TAMING THE BANKRUPTCY BEAST

The Chapter 13 "cramdown" monster is eagerly devouring lenders' rights to fully secured home mortgage claims.

Because personal bankruptcies continue to soar, the lending industry has no choice now but to focus on the absolute necessity of becoming more involved in protecting its interests in bankruptcies.

Mortgage lenders involved in Chapter 13 bankruptcy proceedings today should be aware of recent court decisions that put their full mortgage payment recovery at risk. Once only used in Chapter 11 corporate filings, the Chapter 13 "cramdown" is the new bankruptcy dragon residential lenders must slay.

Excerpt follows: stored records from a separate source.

(** ** What a rewrite leaves *)

Section yields.
Context {S : Type} (I : S -> Prop).

(** [c] runs without a panic, keeps [I] and returns a value of [Q]. *)
Definition yields {A} (c : St S A) (Q : A -> Prop) : Prop := runs I c (fun x s => I s /\ Q x).

Lemma yields_ret {A} (x : A) (Q : A -> Prop) : Q x -> yields (mret x) Q.
Proof. intros Hx s Hs. by exists x, s. Qed.

Lemma yields_bind {A B} (c : St S A) (f : A -> St S B) P Q :
  yields c P -> (forall x, P x -> yields (f x) Q) -> yields (c ≫= f) Q.
Proof.
  intros Hc Hf s Hs. destruct (Hc s Hs) as (x & s1 & E & H1 & Hx).
  destruct (Hf x Hx s1 H1) as (y & s2 & E2 & H2). exists y, s2. split; [|done].
  unfold mbind, St_bind. rewrite E. exact E2.
Qed.

Lemma yields_then {A B} (c : St S A) (g : A -> B) P (Q : B -> Prop) :
  yields c P -> (forall x, P x -> Q (g x)) -> yields (x ← c; mret (g x)) Q.
Proof. intros H Hg. eapply yields_bind; [exact H|]. intros x Hx. by apply yields_ret, Hg. Qed.

Lemma yields_mapM {A B} (f : A -> St S B) Q l :
  Forall (fun x => yields (f x) Q) l -> yields (mapM f l) (Forall Q).
Proof.
  induction 1 as [|x l Hx _ IH]; [by apply yields_ret|]. eapply yields_bind; [exact Hx|].
  intros y Hy. eapply yields_then; [exact IH|]. by constructor.
Qed.
End yields.

Lemma strings_of_object (P : string -> Prop) o :
  Forall P (strings_of (JObject o)) <-> Forall (fun kv => P kv.1 /\ Forall P (strings_of kv.2)) o.
Proof.
  cbn. rewrite Forall_app. induction o as [|[k v] o IH]; [by split; [constructor|split; constructor]|].
  cbn. change (mjoin (?x :: ?l)) with (x ++ mjoin l). rewrite !Forall_cons, Forall_app, <- IH. cbn. tauto.
Qed.

Lemma strings_of_array (P : string -> Prop) l :
  Forall P (strings_of (JArray l)) <-> Forall (fun v => Forall P (strings_of v)) l.
Proof.
  cbn. induction l as [|v l IH]; [by split; constructor|]. cbn.
  change (mjoin (?x :: ?l)) with (x ++ mjoin l). by rewrite Forall_app, Forall_cons, IH.
Qed.

Lemma insert_Forall {V} (P : string * V -> Prop) k v o : Forall P o -> P (k, v) -> Forall P (obj_insert k v o).
Proof.
  intros H Hk. induction H as [|[k' v'] o Hx H IH]; cbn; [by repeat constructor|].
  destruct (String.compare k k'); repeat constructor; auto.
Qed.

Lemma remove_Forall {V} (P : string * V -> Prop) k o : Forall P o -> Forall P (obj_remove k o).
Proof.
  intros H. unfold obj_remove. induction H as [|kv o Hx H IH]; cbn; [constructor|].
  case_match; [by constructor|done].
Qed.

Lemma update_Forall (P : string * json -> Prop) k v o :
  Forall P o -> P (k, v) -> Forall P (obj_update k (fun _ => v) o).
Proof.
  intros H Hk. induction H as [|[k' v'] o Hx H IH]; cbn; [constructor|].
  destruct (String.eqb_spec k k') as [->|]; constructor; auto.
Qed.

Lemma rename_Forall {V} (P : string -> Prop) (Q : V -> Prop) rs o :
  Forall (fun r => P r.2) rs -> Forall (fun kv => P kv.1 /\ Q kv.2) o ->
  Forall (fun kv => P kv.1 /\ Q kv.2) (rename_keys rs o).
Proof.
  intros Hr. revert o. induction Hr as [|[old new] rs Hn _ IH]; intros o Ho; cbn [rename_keys]; [done|].
  case_match; [by apply IH|]. destruct (obj_get old o) as [v|] eqn:E; [|by apply IH].
  apply IH, insert_Forall; [by apply remove_Forall|]. split; [exact Hn|].
  apply obj_get_elem in E. rewrite Forall_forall in Ho. apply (Ho _ E).
Qed.

Section rewrites.
Context {S : Type} (f : string -> St S string) (I : S -> Prop) (P : string -> Prop).
Hypothesis f_yields : forall t, P t -> yields I (f t) P.

Definition all (v : json) : Prop := Forall P (strings_of v).

Lemma yields_renames keys : Forall P keys -> yields I (renames f keys) (Forall (fun r => P r.2)).
Proof.
  intros H. eapply yields_then.
  - apply (yields_mapM I f P). eapply Forall_impl; [exact H|]. exact f_yields.
  - intros ks Hks. apply Forall_forall. intros kc [Hin _]%list_elem_of_In%filter_In.
    destruct kc as [k c]. apply in_combine_r, list_elem_of_In in Hin.
    rewrite Forall_forall in Hks. by apply Hks.
Qed.

Lemma yields_walk v : all v -> yields I (walk_strings f v) all.
Proof.
  induction v as [|b|n|s|l IH|o IH] using json_rec_strong; intros Hv; try (by apply yields_ret).
  - apply Forall_cons in Hv as [Hv _]. eapply yields_then; [by apply f_yields|]. by repeat constructor.
  - eapply yields_then; [|intros l' Hl; by apply strings_of_array].
    apply yields_mapM. apply strings_of_array in Hv. rewrite Forall_forall in IH, Hv |- *. intros x Hx. by apply IH, Hv.
  - apply strings_of_object in Hv. cbn [walk_strings]. eapply yields_bind.
    { apply yields_renames, Forall_map. eapply Forall_impl; [exact Hv|]. by intros ? []. }
    intros rs Hrs. eapply yields_then; [|intros o' Ho; by apply strings_of_object]. apply yields_mapM.
    apply (Forall_impl (fun kw : string * St S json => P kw.1 /\ yields I kw.2 all)).
    + apply (rename_Forall P (fun w => yields I w all)); [done|]. apply Forall_map.
      rewrite Forall_forall in IH, Hv |- *. intros kv Hkv. cbn.
      destruct (Hv kv Hkv) as [H1 H2]. split; [done|]. by apply IH.
    + intros [k w] [H1 H2]. eapply yields_then; [exact H2|]. done.
Qed.

Lemma yields_field k g o :
  (forall v, all v -> yields I (g v) all) -> all (JObject o) ->
  yields I (on_field k g o) (fun o' => all (JObject o')).
Proof.
  intros Hg Ho. unfold on_field. destruct (obj_get k o) as [v|] eqn:Ek; [|by apply yields_ret].
  assert (Hkv : P k /\ all v).
  { apply obj_get_elem in Ek. apply strings_of_object in Ho. rewrite Forall_forall in Ho. apply (Ho _ Ek). }
  eapply yields_then; [apply Hg, Hkv|]. intros v' Hv'. apply strings_of_object, update_Forall.
  - exact (proj1 (strings_of_object P o) Ho).
  - split; [apply Hkv|exact Hv'].
Qed.

Lemma yields_text v : all v -> yields I (on_text f v) all.
Proof.
  intros Hv. destruct v; cbn; try (by apply yields_ret). apply Forall_cons in Hv as [Hv _].
  eapply yields_then; [by apply f_yields|]. by repeat constructor.
Qed.

Lemma yields_item v : all v -> yields I (on_item f v) all.
Proof.
  intros Hv. destruct v as [| | | | |o]; cbn; try (by apply yields_ret).
  eapply yields_then; [|intros o' Ho; exact Ho].
  destruct (obj_get "content" o); apply yields_field; try done; try exact yields_text.
  intros c Hc. destruct c; try (by apply yields_text).
  eapply yields_then; [by apply yields_field; [exact yields_text|]|]. done.
Qed.

Lemma yields_items v : all v -> yields I (on_items f v) all.
Proof.
  intros Hv. destruct v as [| | | |l|]; cbn; try (by apply yields_ret).
  eapply yields_then; [|intros l' Hl; by apply strings_of_array].
  apply yields_mapM. apply strings_of_array in Hv. eapply Forall_impl; [exact Hv|]. exact yields_item.
Qed.

(** When [f] keeps [P], so does the walk over a result: of every text and every key. *)
Lemma yields_result v : all v -> yields I (for_each_result_text f v) all.
Proof.
  intros Hv. destruct v as [| | | | |o]; cbn; try (by apply yields_ret).
  eapply yields_bind; [by apply yields_field; [exact yields_walk|]|]. intros o1 H1.
  eapply yields_bind; [by apply yields_field; [exact yields_items|]|]. intros o2 H2.
  eapply yields_bind; [by apply yields_field; [exact yields_items|]|]. intros o3 H3.
  eapply yields_then; [by apply yields_field; [exact yields_items|]|]. done.
Qed.
End rewrites.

"Cramdown," as it is commonly termed, refers to the process by which a debtor is permitted to restructure his or her debts over the objection of the creditor. A recent interpretation of the Bankruptcy Code regarding borrower cramdown, however, could have enormous repercussions in terms of (1) prospective losses to the lender; (2) loan program re-evaluation and (3) modifications to bankruptcy servicing procedures.

A resolution adopted by the Mortgage Bankers Association of America's Loan Administration Committee in June 1990 refers to the Chapter 13 cramdown as possibly becoming the no-bid of the 1990s. In fact, this monster has the distinct possibility of totally eclipsing the no-bid problems faced by the industry in recent years.

While the simplest way to eliminate potential losses from cramdown is to amend the Code through legislative action, such legislation may not be enacted in the near future. At this juncture, lenders need to know how to apply these court decisions to daily lending situations with their borrowers and in the bankruptcy courts.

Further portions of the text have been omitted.